INFORMATION PROVIDED
»»
(* ===== verification/LinEntries.v ===== *)
(** * From entries to the linked list

    makeLinkedEntries builds a well-formed history for the search: the nodes
    are linked in the order of the entries, every call points to its return and
    every operation has an id of its own. *)

From S2P Require Import Prelude Bitset Linearizability LinHeap LinSearch.

Section Entries.
Context {In Out : Type}.
Notation entry := (entry In Out).
Notation node := (node In Out).
Implicit Types (h : list node) (es don : list entry).

(** Entries in which the operations 0 to [n - 1] have one call and one return
    each, in this order. *)
Record entries_ok es (n : Z) : Prop := {
  eo_nodup : NoDup ((λ x, (kind x, id x)) <$> es);
  eo_pair : ∀ i, 0 ≤ i < n → ∃ c r inp out, before es c r ∧
    kind c = callEntry ∧ id c = i ∧ value c = inl inp ∧
    kind r = returnEntry ∧ id r = i ∧ value r = inr out;
  eo_range : ∀ x, x ∈ es → 0 ≤ id x < n;
  eo_length : zlen es = 2 * n;
}.

(** ** Building the list *)

Lemma info_setNext h l x h' : setNext h l x = Some h' → info h' = info h.
Proof. intros (nd & Hnd & E)%obind_Some. simplify_eq. by eapply info_insert. Qed.
Lemma info_setPrev h l x h' : setPrev h l x = Some h' → info h' = info h.
Proof. intros (nd & Hnd & E)%obind_Some. simplify_eq. by eapply info_insert. Qed.

Lemma info_length h h' : info h' = info h → length h' = length h.
Proof. intros E%(f_equal length). unfold info in E. by rewrite !length_fmap in E. Qed.

(** A new node becomes the first of the list. *)
Lemma insert_front h ls nd :
  seg h None ls None → Forall (λ l, (l < length h)%nat) ls → NoDup ls →
  next nd = None → prev nd = None →
  ∃ h', insertBefore (h ++ [nd]) (length h) (hd ls None) = Some h' ∧
    seg h' None (length h :: ls) None ∧ info h' = info (h ++ [nd]).
Proof.
  intros Hs Hlt Hnd Hnx Hpv.
  assert (Hnew : (h ++ [nd]) !! length h = Some nd) by (by rewrite lookup_app_r, Nat.sub_diag by lia).
  destruct ls as [|mk ls]; simpl hd; unfold insertBefore.
  { exists (h ++ [nd]). split; [done|]. split; [|done]. simpl. split; [|done]. by exists nd. }
  apply Forall_cons in Hlt as [Hmk Hlt]. destruct Hs as [(mnd & Hm & Hmp & Hmn) Hs].
  assert (Hm' : (h ++ [nd]) !! mk = Some mnd) by (by rewrite lookup_app_l by done).
  rewrite Hm'. simpl. rewrite Hmp. unfold setPrev at 1, setNext. rewrite Hm'. simpl.
  set (mnd' := mkNode _ _ _ (next mnd) _). set (h1 := <[mk := mnd']> (h ++ [nd])).
  assert (Hn1 : h1 !! length h = Some nd) by (unfold h1; rewrite list_lookup_insert_ne by lia; done).
  rewrite Hn1. simpl. eexists. split; [done|]. split.
  - cbn [seg]. split; [|split].
    + eexists. rewrite list_lookup_insert_eq; [done|]. by eapply lookup_lt_Some.
    + exists mnd'. rewrite list_lookup_insert_ne by lia. unfold h1.
      rewrite list_lookup_insert_eq; [done|]. by eapply lookup_lt_Some.
    + rewrite Forall_forall in Hlt. apply NoDup_cons in Hnd as [Hmk' _].
      apply seg_insert; [intros ?%Hlt; lia|]. apply seg_insert; [done|].
      clear -Hs Hlt. revert Hs. generalize (Some mk) as p. induction ls as [|l ls IH]; [done|].
      simpl. intros p [(nd' & Hl & ?) Hs]. split; [|apply IH; [set_solver|done]].
      exists nd'. rewrite lookup_app_l; [done|]. by eapply lookup_lt_Some.
  - erewrite info_insert; [|exact Hn1|done]. unfold h1. by eapply info_insert.
Qed.

(** What the nodes of the entries done so far hold. *)
Definition nodes_ok don h : Prop :=
  length h = length don ∧
  ∀ l x, don !! l = Some x → ∃ nd, h !! l = Some nd ∧ nval nd = Some (value x) ∧ nid nd = id x ∧
    (kind x = returnEntry → match_ nd = None) ∧
    (kind x = callEntry → ∀ l', match_ nd = Some l' ↔ (l' < l)%nat ∧
       ∃ y, don !! l' = Some y ∧ kind y = returnEntry ∧ id y = id x).

Definition map_ok don (m : gmap Z nat) : Prop :=
  ∀ i l, m !! i = Some l ↔ ∃ x, don !! l = Some x ∧ kind x = returnEntry ∧ id x = i.

Lemma nodes_ok_snoc don h h' x nd :
  nodes_ok don h → info h' = info (h ++ [nd]) →
  nval nd = Some (value x) → nid nd = id x →
  (kind x = returnEntry → match_ nd = None) →
  (kind x = callEntry → ∀ l', match_ nd = Some l' ↔
     ∃ y, don !! l' = Some y ∧ kind y = returnEntry ∧ id y = id x) →
  nodes_ok (don ++ [x]) h'.
Proof.
  intros [Hlen Hn] Hi Hv Hid Hr Hc. split.
  { apply info_length in Hi. rewrite Hi, !length_app. simpl. lia. }
  intros l y Hl. destruct (decide (l < length don)%nat) as [Hlt|Hge].
  - rewrite lookup_app_l in Hl by done. destruct (Hn l y Hl) as (nd0 & Hnd0 & Hv0 & Hid0 & Hr0 & Hc0).
    destruct (info_lookup (h ++ [nd]) h' l nd0 Hi) as (nd1 & Hnd1 & E1 & E2 & E3).
    { rewrite lookup_app_l by lia. done. }
    exists nd1. rewrite E1, E2, E3. split_and!; try done. intros Hk l'. rewrite Hc0 by done.
    split; intros (Hl' & z & Hz & ?); (split; [done|]); exists z; split; try done.
    + rewrite lookup_app_l by lia. done.
    + rewrite lookup_app_l in Hz by lia. done.
  - apply lookup_app_Some in Hl as [Hl|[_ Hl]]; [apply lookup_lt_Some in Hl; lia|].
    apply list_lookup_singleton_Some in Hl as [Hl ->].
    assert (l = length h) as -> by lia.
    destruct (info_lookup (h ++ [nd]) h' (length h) nd Hi) as (nd1 & Hnd1 & E1 & E2 & E3).
    { by rewrite lookup_app_r, Nat.sub_diag by lia. }
    exists nd1. rewrite E1, E2, E3. split_and!; try done. intros Hk l'. rewrite Hc by done.
    split.
    + intros (z & Hz & ?). pose proof (lookup_lt_Some _ _ _ Hz). split; [lia|].
      exists z. rewrite lookup_app_l by lia. done.
    + intros (Hl' & z & Hz & ?). exists z. rewrite lookup_app_l in Hz by lia. done.
Qed.

(** The pointers of the first [k] nodes, the last one first. *)
Fixpoint locs (k : nat) : list nat := match k with O => [] | S k => k :: locs k end.

Lemma locs_elem k l : l ∈ locs k ↔ (l < k)%nat.
Proof.
  induction k as [|k IH]; simpl; [split; [set_solver|lia]|]. rewrite elem_of_cons, IH. lia.
Qed.

Lemma locs_nodup k : NoDup (locs k).
Proof. induction k; simpl; constructor; [|done]. rewrite locs_elem. lia. Qed.

Lemma locs_length k : length (locs k) = k.
Proof. induction k; simpl; lia. Qed.

Lemma locs_before k x y : before (locs k) x y ↔ (y < x < k)%nat.
Proof.
  induction k as [|k IH]; simpl; [lia|]. rewrite IH, locs_elem. lia.
Qed.

Definition keys es : list (entryKind * Z) := (λ x, (kind x, id x)) <$> es.

Lemma keys_inj es l l' x x' :
  NoDup (keys es) → es !! l = Some x → es !! l' = Some x' → kind x = kind x' → id x = id x' → l = l'.
Proof.
  intros Hnd Hx Hx' Hk Hi. eapply NoDup_lookup; [exact Hnd|..];
    unfold keys; rewrite list_lookup_fmap; [rewrite Hx|rewrite Hx']; simpl; [done|].
  by rewrite Hk, Hi.
Qed.

Lemma map_ok_return don m x :
  map_ok don m → kind x = returnEntry → NoDup (keys (don ++ [x])) →
  map_ok (don ++ [x]) (<[id x := length don]> m).
Proof.
  intros Hm Hx Hnd i l.
  assert (Hlast : (don ++ [x]) !! length don = Some x) by (by rewrite lookup_app_r, Nat.sub_diag by lia).
  destruct (decide (i = id x)) as [->|Hne].
  - rewrite lookup_insert_eq. split; [intros [= <-]; eauto|].
    intros (y & Hy & Hky & Hiy). f_equal. by apply (keys_inj _ _ _ _ _ Hnd Hlast Hy); congruence.
  - rewrite lookup_insert_ne by done. etrans; [apply (Hm i l)|]. split; intros (y & Hy & Hk & Hi).
    + exists y. rewrite lookup_app_l by (by eapply lookup_lt_Some). done.
    + exists y. apply lookup_app_Some in Hy as [Hy|[_ Hy]]; [done|].
      apply list_lookup_singleton_Some in Hy as [_ ->]. congruence.
Qed.

Lemma map_ok_call don m x : map_ok don m → kind x = callEntry → map_ok (don ++ [x]) m.
Proof.
  intros Hm Hx i l. etrans; [apply (Hm i l)|]. split; intros (y & Hy & Hk & Hi).
  - exists y. rewrite lookup_app_l by (by eapply lookup_lt_Some). done.
  - exists y. apply lookup_app_Some in Hy as [Hy|[_ Hy]]; [done|].
    apply list_lookup_singleton_Some in Hy as [_ ->]. congruence.
Qed.

Lemma linkLoop_spec rest don h m :
  nodes_ok don h → map_ok don m → seg h None (locs (length don)) None → NoDup (keys (don ++ rest)) →
  ∃ h', linkLoop rest h (hd (locs (length don)) None) m =
      Some (h', hd (locs (length (don ++ rest))) None) ∧
    nodes_ok (don ++ rest) h' ∧ seg h' None (locs (length (don ++ rest))) None.
Proof.
  revert don h m. induction rest as [|x rest IH]; intros don h m Hn Hm Hs Hnd.
  { rewrite app_nil_r. by exists h. }
  replace (don ++ x :: rest) with ((don ++ [x]) ++ rest) in * by (by rewrite <-app_assoc).
  assert (Hnd' : NoDup (keys (don ++ [x]))).
  { unfold keys in *. rewrite fmap_app in Hnd. by apply NoDup_app in Hnd as (? & _ & _). }
  assert (Hlen : length h = length don) by apply Hn.
  assert (Hlt : Forall (λ l, (l < length h)%nat) (locs (length don))).
  { apply Forall_forall. intros l Hl%locs_elem. lia. }
  cbn [linkLoop].
  assert (Hlocs : locs (length (don ++ [x])) = length h :: locs (length don)).
  { rewrite length_app, Nat.add_1_r, Hlen. done. }
  specialize (IH (don ++ [x])). rewrite Hlocs in IH. simpl hd in IH.
  destruct (kind x) eqn:Hk.
  - destruct (insert_front h (locs (length don))
      (mkNode (Some (value x)) (m !! id x) (id x) None None)) as (h1 & -> & Hs1 & Hi1);
      [done|done|apply locs_nodup|done|done|]. simpl.
    apply IH; [|by apply map_ok_call|done|done].
    eapply nodes_ok_snoc; [exact Hn|exact Hi1|done|done|congruence|]. intros _ l'. simpl. apply Hm.
  - destruct (insert_front h (locs (length don))
      (mkNode (Some (value x)) None (id x) None None)) as (h1 & -> & Hs1 & Hi1);
      [done|done|apply locs_nodup|done|done|]. simpl.
    apply IH; [|rewrite Hlen; by apply map_ok_return|done|done].
    eapply nodes_ok_snoc; [exact Hn|exact Hi1|done|done|done|congruence].
Qed.

Lemma makeLinkedEntries_spec es :
  NoDup (keys es) →
  ∃ h, makeLinkedEntries es = Some (h, hd (locs (length es)) None) ∧
    nodes_ok (reverse es) h ∧ seg h None (locs (length es)) None.
Proof.
  intros Hnd. unfold makeLinkedEntries.
  destruct (linkLoop_spec (reverse es) [] [] ∅) as (h & Hl & Hn & Hs).
  - split; [done|]. intros l x Hx. by rewrite lookup_nil in Hx.
  - intros i l. rewrite lookup_empty. split; [done|]. intros (x & Hx & _). by rewrite lookup_nil in Hx.
  - done.
  - simpl. unfold keys in *. by rewrite reverse_Permutation.
  - simpl in *. rewrite length_reverse in *. by exists h.
Qed.

(** ** The history of the search *)

Section History.
Context (es : list entry) (n : Z) (Hes : entries_ok es n).
Context (h : list node) (Hn : nodes_ok (reverse es) h).

(** The two nodes of operation [i]. *)
Lemma operation_nodes i :
  0 ≤ i < n → ∃ lc lr c r inp out, (lr < lc < length es)%nat ∧
    reverse es !! lc = Some c ∧ kind c = callEntry ∧ id c = i ∧ value c = inl inp ∧
    reverse es !! lr = Some r ∧ kind r = returnEntry ∧ id r = i ∧ value r = inr out.
Proof.
  intros Hi. destruct (eo_pair _ _ Hes i Hi) as (c & r & inp & out & Hb & Hkc & Hic & Hvc & Hkr & Hir & Hvr).
  destruct (before_elem _ _ _ Hb) as [_ Hr]. apply list_elem_of_lookup in Hr as [pr Hpr].
  assert (NoDup es) as Hnd by (eapply NoDup_fmap_1, (eo_nodup _ _ Hes)).
  destruct (proj1 (before_lookup _ pr c r Hnd Hpr) Hb) as (pc & Hlt & Hpc).
  pose proof (lookup_lt_Some _ _ _ Hpr).
  exists (length es - S pc)%nat, (length es - S pr)%nat, c, r, inp, out.
  split_and!; try done; try lia; rewrite reverse_lookup by lia; rewrite <-?Hpc, <-?Hpr; f_equal; lia.
Qed.

Lemma rev_keys l l' x x' :
  reverse es !! l = Some x → reverse es !! l' = Some x' → kind x = kind x' → id x = id x' → l = l'.
Proof.
  apply keys_inj. unfold keys. rewrite reverse_Permutation. apply (eo_nodup _ _ Hes).
Qed.

(** A node of the heap [h], of its entry. *)
Lemma entry_node inf l :
  (∀ k nd, h !! k = Some nd → inf !! k = Some (nval nd, match_ nd, nid nd)) → (l < length es)%nat →
  ∃ x, reverse es !! l = Some x ∧ vl inf l = Some (value x) ∧ idn inf l = id x ∧ 0 ≤ id x < n ∧
    (kind x = returnEntry → mt inf l = None) ∧
    (kind x = callEntry → ∃ m y, mt inf l = Some m ∧ (m < l)%nat ∧ reverse es !! m = Some y ∧
       kind y = returnEntry ∧ id y = id x).
Proof.
  intros Hinf Hl. destruct (lookup_lt_is_Some_2 (reverse es) l) as [x Hx]; [by rewrite length_reverse|].
  destruct (proj2 Hn l x Hx) as (nd & Hnd & Hv & Hid & Hr & Hc). specialize (Hinf l nd Hnd).
  assert (Hrange : 0 ≤ id x < n).
  { apply (eo_range _ _ Hes). rewrite <-(reverse_Permutation es). by eapply list_elem_of_lookup_2. }
  exists x. unfold vl, idn, mt. rewrite Hinf. simpl. split_and!; try done; try lia.
  intros Hk. destruct (operation_nodes (id x) Hrange)
    as (lc & lr & c & r & inp & out & Hlt & Hc1 & Hkc & Hic & _ & Hr1 & Hkr & Hir & _).
  assert (lc = l) as -> by (eapply rev_keys; eauto; congruence).
  exists lr, r. split_and!; try done; [|lia]. apply Hc; [done|]. split; [lia|]. eauto.
Qed.

Lemma entries_history inf :
  (∀ k nd, h !! k = Some nd → inf !! k = Some (nval nd, match_ nd, nid nd)) →
  history_ok inf (locs (length es)) n.
Proof.
  intros Hinf.
  assert (Hcall : ∀ l m, (l < length es)%nat → mt inf l = Some m → ∃ x y, reverse es !! l = Some x ∧
    kind x = callEntry ∧ idn inf l = id x ∧ (m < l)%nat ∧ reverse es !! m = Some y ∧
    kind y = returnEntry ∧ id y = id x).
  { intros l m Hl Hm. destruct (entry_node inf l Hinf Hl) as (x & Hx & _ & Hid & _ & Hr & Hc).
    destruct (kind x) eqn:Hk; [|rewrite Hr in Hm; done].
    destruct (Hc eq_refl) as (m' & y & Hm' & Hlt & Hy & Hky & Hiy). simplify_eq. by exists x, y. }
  split.
  - apply locs_nodup.
  - intros e m He%locs_elem Hm. destruct (Hcall e m He Hm) as (x & y & Hx & Hkx & Hid & Hlt & Hy & Hky & Hiy).
    destruct (entry_node inf e Hinf He) as (x' & Hx' & Hvx & _ & Hrange & _). simplify_eq.
    destruct (entry_node inf m Hinf) as (y' & Hy' & Hvy & Hidy & _ & Hmy & _); [lia|]. simplify_eq.
    split_and!; [apply locs_before; lia|by apply Hmy|congruence|].
    destruct (operation_nodes (id x) Hrange)
      as (lc & lr & c & r & inp & out & _ & Hc1 & Hkc & Hic & Hvc & Hr1 & Hkr & Hir & Hvr).
    assert (lc = e) as -> by (eapply rev_keys; eauto; congruence).
    assert (lr = m) as -> by (eapply rev_keys; eauto; congruence).
    simplify_eq. exists inp, out. by rewrite Hvx, Hvy, Hvc, Hvr.
  - intros r Hr%locs_elem Hm. destruct (entry_node inf r Hinf Hr) as (x & Hx & _ & Hid & Hrange & _ & Hc).
    destruct (kind x) eqn:Hk; [destruct (Hc eq_refl) as (m & y & Hm' & _); congruence|].
    destruct (operation_nodes (id x) Hrange)
      as (lc & lr & c & r' & inp & out & Hlt & Hc1 & Hkc & Hic & Hvc & Hr1 & Hkr & Hir & Hvr).
    assert (lr = r) as -> by (eapply rev_keys; eauto; congruence).
    exists lc. split; [apply locs_elem; lia|].
    destruct (entry_node inf lc Hinf) as (c' & Hc' & _ & _ & _ & _ & Hcc); [lia|]. simplify_eq.
    destruct (Hcc Hkc) as (m & y & Hm' & _ & Hy & Hky & Hiy). rewrite Hm'. f_equal.
    eapply rev_keys; eauto; congruence.
  - intros e e' He%locs_elem He'%locs_elem Hm Hm' Hid.
    destruct (mt inf e) as [m|] eqn:Em; [|done]. destruct (mt inf e') as [m'|] eqn:Em'; [|done].
    destruct (Hcall e m He Em) as (x & _ & Hx & Hkx & Hix & _).
    destruct (Hcall e' m' He' Em') as (x' & _ & Hx' & Hkx' & Hix' & _).
    eapply rev_keys; eauto; congruence.
  - intros l Hl%locs_elem. destruct (entry_node inf l Hinf Hl) as (x & _ & _ & -> & ? & _). done.
Qed.
End History.
End Entries.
««
WHAT THE EXERCISE ASKS
Beginning at the first line above, repeat exactly until the line containing "every operation has an id of its own. *)", which is included.

WRITTEN ANSWER
(* ===== verification/LinEntries.v ===== *)
(** * From entries to the linked list

    makeLinkedEntries builds a well-formed history for the search: the nodes
    are linked in the order of the entries, every call points to its return and
    every operation has an id of its own. *)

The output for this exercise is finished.